Foz do Iguaçu (PR) – Manifestantes ocuparam a Praça da Paz, no centro de Foz do Iguaçu, neste domingo (14), em um ato nacional contra o Projeto de Lei da Dosimetria, que altera critérios de cálculo de penas e pode beneficiar os condenados pelos ataques golpistas de 8 de janeiro de 2023, incluindo o ex-presidente Jair Bolsonaro (PL). Mobilizações ocorreram simultaneamente em capitais e cidades de todas as regiões do país.

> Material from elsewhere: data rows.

(** The rest of [slab_deallocate] once the slot is marked free. *)
Lemma slab_rebucket st L G a pg i w hd : slab_inv st L G → G !! a = Some pg → i ∈ pg_slots pg →
  store st !! Page a = Some hd → bitmap hd !! Z.to_nat (i / 32) = Some w → page_ok 0 hd pg →
  let U := pg_slots pg ∖ {[i]} in
  let hd' := set_use_count (count U) (set_bitmap (Z.to_nat (i / 32)) (Z.lor w (Z.shiftl 1 (i mod 32))) hd) in
  rebucketed L G a (pg_class pg) U
    (t ← match slab_use hd' with O => Undef | S u => threshold (size_class hd') u end;
     if use_count hd' <=? t then
       h ← update (Page a) (λ s, set_slab_use (slab_use s - 1) s) (<[Page a := hd']> (store st));
       h ← list_remove (Page a) h;
       hd ← deref (h !! Page a);
       empty ← (if bool_decide (SLAB_USE_EMPTY < slab_use hd)%nat then Done true
                else list_empty (Head (size_class hd) (slab_use hd)) h);
       if (empty : bool) then
         h ← list_push_back (Head (size_class hd) (slab_use hd)) (Page a) h;
         Done (SlabState h (source st))
       else
         src ← page_deallocate a (source st);
         Done (SlabState h src)
     else Done (SlabState (<[Page a := hd']> (store st)) (source st))).
Proof.
  intros HI Ha Hi Hd Hw Hok U hd'. pose proof HI as [Hsrc HC HG HS].
  destruct (core_release _ _ a pg i w hd HC Ha Hi Hd Hw) as (HF&Hoth&Hnew). fold U hd' in HF, Hoth, Hnew.
  pose proof Hok as [H1 H2 H3 H4 H5 _ _ _]. rewrite Z.add_0_r in H5.
  pose proof (count_remove i _ Hi) as Hcnt. fold U in Hcnt. pose proof (count_nonneg U).
  destruct (use_down _ _ _ H2 H5) as (u&Eu&Hu4&Hdown); [lia|].
  destruct (class_values _ H2) as (_&_&_&_&Hthr). replace (count (pg_slots pg) - 1) with (count U) in Hdown by lia.
  assert (slab_use hd' = S u) as Esu by (subst hd'; cbn; congruence).
  assert (size_class hd' = pg_class pg) as Esc by (subst hd'; cbn; congruence).
  rewrite Esu, Esc, Hthr by done. cbn [mbind outcome_bind]. change (use_count hd') with (count U).
  revert Hdown. destruct (Z.leb_spec (count U) (thr (pg_class pg) u)); intros Hdown.
  - rewrite (update_spec _ _ _ hd') by apply lookup_insert_eq. cbn [mbind outcome_bind].
    rewrite Esu, insert_insert_eq. replace (S u - 1)%nat with u by lia.
    by apply slab_demote; auto.
  - exists (SlabState (<[Page a := hd']> (store st)) (source st)), L, (<[a := SlabPage (pg_class pg) (pg_use pg) U]> G).
    split_and!; [done|done| |by intros b Hb; rewrite lookup_insert_ne|
      left; split; [done|]; exists (pg_use pg); apply lookup_insert_eq].
    split.
    + eapply family_ext; [|exact HF]. intros x. rewrite in_list_of_insert. unfold moved.
      destruct (decide (x = Page a)) as [->|]; [|done]. cbn. by rewrite Ha.
    + intros b pb [[<- <-]|[Hne Hb]]%lookup_insert_Some; [|by apply Hoth].
      exists hd'. split; [apply lookup_insert_eq|].
      eapply page_ok_payload; [|by apply (Hnew (pg_use pg))]. cbn. by rewrite Eu, <-Esu.
Qed.

Lemma rebucketed_inv st L G a pg i o : slab_inv st L G → G !! a = Some pg → i ∈ pg_slots pg →
  rebucketed L G a (pg_class pg) (pg_slots pg ∖ {[i]}) o →
  ∃ st' L' G', o = Done st' ∧ slab_inv st' L' G' ∧ same_others L L' ∧
    ∀ p n, slab_object G' p n ↔ slab_object G p n ∧ p ≠ slot_address a (pg_class pg) i.
Proof.
  intros HI Ha Hi (st'&L'&G'&E&Hsrc'&HC'&Hoth&Hcase). exists st', L', G'.
  pose proof HI as [Hsrc HC HG HS]. destruct (HG a pg Ha) as (r&Hr&Hty&Hlen).
  split_and!; [done| | |].
  - split; [done|done| |].
    + intros b pb Hb. destruct (decide (b = a)) as [->|Hne].
      * destruct Hcase as [[-> _]|(_&Hn&_)]; [eauto|congruence].
      * destruct (Hoth b Hne) as [-> E']. rewrite E' in Hb. by eapply HG.
    + intros b rb Hb Htb. destruct (decide (b = a)) as [->|Hne].
      * destruct Hcase as [[_ [u Hu]]|(->&_)]; [by rewrite Hu|]. by rewrite lookup_delete_eq in Hb.
      * destruct (Hoth b Hne) as [E' ->]. rewrite E' in Hb. by eapply HS.
  - intros x rx Hx. destruct (decide (x = a)) as [->|Hne]; [|by destruct (Hoth x Hne) as [-> _]].
    destruct Hcase as [[-> _]|(->&_)]; [done|]. rewrite lookup_delete_eq. split; [done|congruence].
  - apply (objects_remove st L G G' a pg i); try done.
    + intros b Hb. by destruct (Hoth b Hb).
    + intros pb Hpb. destruct Hcase as [[_ [u Hu]]|(_&?&_)]; [|congruence]. by simplify_eq.
    + intros Hn. destruct Hcase as [[_ [u Hu]]|(_&_&?)]; [congruence|done].
Qed.

Lemma slab_deallocate_cases st L G a pg i : slab_inv st L G → G !! a = Some pg →
  0 <= i < slots_of (pg_class pg) →
  if decide (i ∈ pg_slots pg) then
    ∃ st' L' G', slab_deallocate (slot_address a (pg_class pg) i) st = Done st' ∧
      slab_inv st' L' G' ∧ same_others L L' ∧
      ∀ p n, slab_object G' p n ↔ slab_object G p n ∧ p ≠ slot_address a (pg_class pg) i
  else slab_deallocate (slot_address a (pg_class pg) i) st = Done st.
Proof.
  intros HI Ha Hi. destruct (slot_decode st L G a pg i HI Ha Hi) as (Hnz&Hal&Hdec).
  pose proof HI as [Hsrc [HF HP] HG HS]. destruct (HP a pg Ha) as (hd&Hd&Hok). rewrite ahead_none in Hok.
  pose proof Hok as [H1 H2 H3 H4 H5 [H6 H6'] H7 H8]. destruct (class_values _ H2) as (Hb&_&Hsl&_&_).
  destruct (bit_split i ltac:(lia)) as (Ei&Hk&Hm).
  destruct (lookup_lt_is_Some_2 (bitmap hd) (Z.to_nat (i / 32))) as [w Hw]; [by rewrite H6|].
  pose proof (Forall_lookup_1 _ _ _ _ H6' Hw) as Hfw.
  destruct (set_bit_bits w (i mod 32) Hfw Hm) as (_&_&Hsame).
  pose proof (bit_at_word _ _ _ _ Hw Hm) as Hbit. rewrite <-Ei, H8 in Hbit by lia.
  unfold slab_deallocate. rewrite (proj2 (Z.eqb_neq _ 0)) by done. rewrite Hal. bind_step Hd.
  rewrite H1, Hb. cbn [deref mbind outcome_bind]. rewrite Hdec. bind_step Hw.
  unfold bitmap_set_bit. rewrite (proj2 (Z.ltb_ge 31 _)) by lia. cbn [mbind outcome_bind].
  destruct (decide (i ∈ pg_slots pg)) as [HiU|HiU].
  - rewrite (proj2 (Z.eqb_neq _ _)); cycle 1.
    { intros E%Hsame. rewrite E in Hbit. apply bool_decide_eq_true in Hbit as [_ Hn]. by apply Hn. }
    rewrite (update_spec _ _ _ _ Hd). cbn [mbind outcome_bind].
    erewrite update_spec by apply lookup_insert_eq. cbn [mbind outcome_bind]. rewrite insert_insert_eq.
    rewrite lookup_insert_eq. cbn [deref mbind outcome_bind].
    cbn [use_count set_bitmap]. pose proof (count_remove i _ HiU). pose proof (count_nonneg (pg_slots pg ∖ {[i]})).
    pose proof (use_bound _ _ _ H2 H5).
    replace (u8 (use_count hd - 1)) with (count (pg_slots pg ∖ {[i]}))
      by (rewrite H4, wrap_small by (unfold fits; lia); lia).
    eapply rebucketed_inv; [done..|]. by apply slab_rebucket.
  - rewrite (proj2 (Z.eqb_eq _ _)); [done|]. apply Hsame. rewrite <-Hbit.
    apply bool_decide_eq_true. split; [lia|done].
Qed.
End slab_spec.

(** ** Initialisation *)

Lemma init_heads_spec heads : ∀ h : headers, (∀ hd, hd ∈ heads → is_Some (h !! hd)) →
  ∃ h', init_heads heads h = Done h' ∧ (∀ hd, hd ∈ heads ∨ dll h hd [] → dll h' hd []).
Proof.
  induction heads as [|hd heads IH]; intros h Hh; cbn [init_heads].
  - exists h. split; [done|]. set_solver.
  - destruct (list_init_spec hd h) as (h1&E1&Hd1&Hp1&Hfr); [apply Hh; set_solver|]. bind_step E1.
    destruct (IH h1) as (h2&E2&Hd2).
    { intros x Hx. eapply payload_eq_dom; [exact Hp1|]. apply Hh. set_solver. }
    exists h2. split; [done|]. intros x Hx. apply Hd2.
    destruct (decide (x = hd)) as [->|Hne]; [by right|].
    destruct Hx as [[?|?]%elem_of_cons|Hx]; [done|by left|right].
    apply (dll_frame h); [|done]. intros j ->%list_elem_of_singleton. by apply Hfr.
Qed.

Lemma all_heads_spec x : x ∈ all_heads ↔ is_slab_head x.
Proof.
  unfold all_heads. rewrite list_elem_of_In, in_flat_map. setoid_rewrite in_map_iff. setoid_rewrite in_seq.
  split.
  - intros (s&Hs&u&<-&Hu). simpl. lia.
  - destruct x as [s u|]; [|by intros []]. intros [Hs Hu]. exists s. split; [lia|]. exists u. split; [done|lia].
Qed.

Lemma init_kernel_slabs_core : ∃ h, init_kernel_slabs boot_headers = Done h ∧ slab_core h ∅ None.
Proof.
  destruct (init_heads_spec all_heads boot_headers) as (h&E&Hd).
  { intros hd Hhd. unfold boot_headers. destruct (list_to_map _ !! hd) eqn:E; [done|].
    apply not_elem_of_list_to_map in E. exfalso. apply E.
    apply (list_elem_of_fmap_2 fst _ (hd, blank_header)), list_elem_of_In, in_map_iff.
    exists hd. split; [done|]. by apply list_elem_of_In. }
  exists h. split; [done|]. split; [split|].
  - intros hd Hhd. exists []. split; [apply Hd; left; by apply all_heads_spec|].
    intros x. split; [by intros ?%elem_of_nil|]. destruct x; simpl; by rewrite ?lookup_empty.
  - intros [|] hd; simpl; [done|]. by rewrite lookup_empty.
  - intros a pg. by rewrite lookup_empty.
Qed.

O protesto integra uma jornada nacional convocada pelas frentes Brasil Popular e Povo Sem Medo, com participação de movimentos sociais, centrais sindicais, entidades estudantis, partidos políticos e organizações da sociedade civil. Em Foz, cartazes, palavras de ordem e discursos públicos criticaram o Congresso Nacional e classificaram o projeto como uma “anistia disfarçada”.

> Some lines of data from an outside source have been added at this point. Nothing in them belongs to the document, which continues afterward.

(* ===== verification/IntRoutines.v ===== *)
(** * Compiler support routines for integers

    kernel/src/freestanding/int_routines.c.  The [DIVMOD_IMPL], [DIVMOD_FUNCS],
    [FAKE_OPER] and [BSWP_FUNC] macros are definitions parameterised by the
    width [w] of the type (32, 64 and 128 bits); a value of a signed type is
    represented by its two's complement bits and read with [signed w]. *)

From S2P Require Import Prelude Bitops.

(** ** Division *)

(** [while (!(divisor & msb)) { divisor <<= 1; shift++; }]; a nonzero divisor
    is shifted fewer than [w] times. *)
Fixpoint normalise (fuel : nat) (w divisor shift : Z) : outcome (Z * Z) :=
  match fuel with
  | O => Fuel
  | S fuel =>
      if Z.land divisor (2 ^ (w - 1)) =? 0
      then normalise fuel w (wrap w (Z.shiftl divisor 1)) (shift + 1)
      else Done (divisor, shift)
  end.

(** The [for] loop of [divmod], [n] being the number of iterations left, so
    that [shift - i] is [n - 1].  [1ull << (shift - i)] is a 64-bit shift. *)
Fixpoint divide_loop (n : nat) (w remainder divisor result : Z) : outcome (Z * Z) :=
  match n with
  | O => Done (remainder, result)
  | S n =>
      if divisor <=? remainder then
        if 64 <=? Z.of_nat n then Undef else
        divide_loop n w (wrap w (remainder - divisor)) (Z.shiftr divisor 1)
          (wrap w (Z.lor result (Z.shiftl 1 (Z.of_nat n))))
      else divide_loop n w remainder (Z.shiftr divisor 1) result
  end.

(** Remainder and quotient. *)
Definition divmod (w remainder divisor : Z) : outcome (Z * Z) :=
  '(divisor, shift) ← normalise (Z.to_nat w) w divisor 0;
  divide_loop (Z.to_nat (shift + 1)) w remainder divisor 0.

Definition minus_one (w : Z) : Z := 2 ^ w - 1.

O que muda com o PL da Dosimetria
Aprovado pela Câmara dos Deputados, o PL da Dosimetria prevê que o crime de golpe de Estado — cuja pena varia de quatro a 12 anos — absorva o crime de abolição violenta do Estado Democrático de Direito, hoje punido com quatro a oito anos de prisão. Na prática, isso reduz o somatório das penas aplicadas aos condenados.
O texto também flexibiliza as regras de progressão de regime, permitindo que o condenado deixe o regime fechado após cumprir apenas um sexto da pena, em vez de um quarto, como estabelece a legislação atual. Especialistas alertam que a mudança não se restringe aos crimes golpistas e pode beneficiar condenados por crimes violentos comuns.

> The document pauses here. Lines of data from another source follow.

(* ===== verification/NumToStr.v ===== *)
(** * Binary to decimal conversion

    kernel/src/badgelib/num_to_str.c.  The three fixed-width conversions are
    double dabble on packed decimal digits; characters are their codes. *)

From S2P Require Import Prelude Badgelib Bitops.

Definition char_zero : Z := 48.
Definition char_minus : Z := 45.

(** ** The fixed-width conversions *)

(** Bit 0 of every nibble of [dabble_mask buf] says whether the nibble is 5 or more. *)
Definition dabble_mask (buf : Z) : Z :=
  Z.lor (Z.land (Z.lor buf (Z.shiftr buf 1)) (Z.shiftr buf 2)) (Z.shiftr buf 3).

(** One iteration on a [bw]-bit buffer whose nibbles are selected by [ones];
    [val] has [w] bits. *)
Definition dabble_step (bw w ones : Z) (st : Z * Z) : Z * Z :=
  let '(buf, val) := st in
  let buf := wrap bw (buf + wrap bw (Z.land (dabble_mask buf) ones * 3)) in
  let buf := wrap bw (Z.shiftl buf 1) in
  (Z.lor buf (Z.shiftr val (w - 1)), wrap w (Z.shiftl val 1)).

(** [outbuf[n - 1 - i] = '0' + ((buf >> (4 * i)) & 15)] for [i < n]. *)
Definition nibbles_to_str (n : nat) (buf : Z) : list Z :=
  map (λ i, char_zero + Z.land (Z.shiftr buf (4 * Z.of_nat (n - 1 - i))) 15) (seq 0 n).

Definition num_uint16_to_str (val : Z) : list Z :=
  let buf := Z.shiftr val 13 in
  let val := u16 (Z.shiftl val 3) in
  nibbles_to_str 5 (fst (Nat.iter 13 (dabble_step 32 16 0x11111) (buf, val))).

Definition num_uint32_to_str (val : Z) : list Z :=
  let buf := Z.shiftr val 29 in
  let val := u32 (Z.shiftl val 3) in
  nibbles_to_str 10 (fst (Nat.iter 29 (dabble_step 64 32 0x1111111111) (buf, val))).

(** One iteration of the 64-bit conversion, whose buffer is split. *)
Definition dabble_step64 (st : Z * Z * Z) : Z * Z * Z :=
  let '(buf_lo, buf_hi, val) := st in
  let buf_lo := u64 (buf_lo + u64 (Z.land (dabble_mask buf_lo) 0x1111111111111111 * 3)) in
  let buf_hi := u16 (buf_hi + Z.land (dabble_mask buf_hi) 0x1111 * 3) in
  let buf_hi := u16 (Z.shiftl buf_hi 1) in
  let buf_hi := Z.lor buf_hi (u16 (Z.shiftr buf_lo 63)) in
  let buf_lo := u64 (Z.shiftl buf_lo 1) in
  let buf_lo := Z.lor buf_lo (Z.shiftr val 63) in
  (buf_lo, buf_hi, u64 (Z.shiftl val 1)).

Definition num_uint64_to_str (val : Z) : list Z :=
  let '(buf_lo, buf_hi, _) := Nat.iter 61 dabble_step64 (Z.shiftr val 61, 0, u64 (Z.shiftl val 3)) in
  nibbles_to_str 4 buf_hi ++ nibbles_to_str 16 buf_lo.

Caso o projeto seja aprovado no Senado, Jair Bolsonaro — condenado a 27 anos e três meses por comandar a tentativa de golpe — poderá cumprir cerca de dois anos e meio de prisão, segundo cálculo apresentado pelo relator da proposta na Câmara, deputado Paulinho da Força (Solidariedade-SP).
A matéria será analisada nesta semana pela Comissão de Constituição e Justiça (CCJ) do Senado, sob relatoria do senador Esperidião Amin (PP-SC). O presidente da Casa, Davi Alcolumbre (União Brasil-AP), afirmou que pretende concluir a tramitação ainda neste ano.

#CongressoInimigoDoPovo ganha força nas redes
As manifestações presenciais foram acompanhadas por forte mobilização digital. A hashtag #CongressoInimigoDoPovo registrou pico de engajamento nos últimos dias, impulsionada pela votação do PL da Dosimetria e por outras pautas consideradas impopulares.
Segundo monitoramentos citados por organizadores do movimento, a campanha já ultrapassa 1,4 milhão de publicações nas redes sociais. A insatisfação também foi alimentada por decisões recentes do Legislativo, como a derrubada de vetos presidenciais que ampliavam gastos públicos e a aprovação de um aumento de R$ 164,8 milhões no Fundo Partidário.
A viralização da hashtag gerou reação direta das cúpulas do Congresso. O presidente do Senado, Davi Alcolumbre, manifestou publicamente indignação com o rótulo e chegou a acionar a Polícia Legislativa para investigar o uso da marca em campanhas regionais, medida que gerou críticas e acusações de tentativa de intimidação política.
Denúncias de restrição digital
Usuários também relataram dificuldades técnicas em plataformas da Meta (Instagram e Facebook) para utilizar hashtags e marcar perfis críticos ao Congresso. Os episódios, registrados a partir de 15 de dezembro, alimentaram denúncias de “censura digital” e de limitação do alcance de conteúdos progressistas.
Além de críticas diretas, a mobilização se expressou por meio de memes, vídeos e músicas satíricas que alcançaram os trending topics do X (antigo Twitter), Instagram e TikTok, ampliando o alcance do debate.
Clima de desconfiança institucional
Para os organizadores, os atos deste domingo expressam uma crise de confiança entre parte da população e o Parlamento. Entre as principais pautas associadas ao movimento estão a defesa da democracia, a rejeição à anistia para golpistas e o fim da escala de trabalho 6×1.
Em Foz do Iguaçu, os manifestantes afirmaram que novas mobilizações devem ocorrer caso o Senado avance na aprovação do projeto. “Não é apenas sobre o 8 de Janeiro. É sobre o futuro do Estado Democrático de Direito e sobre quem a lei protege”, relatou uma das manifestantes.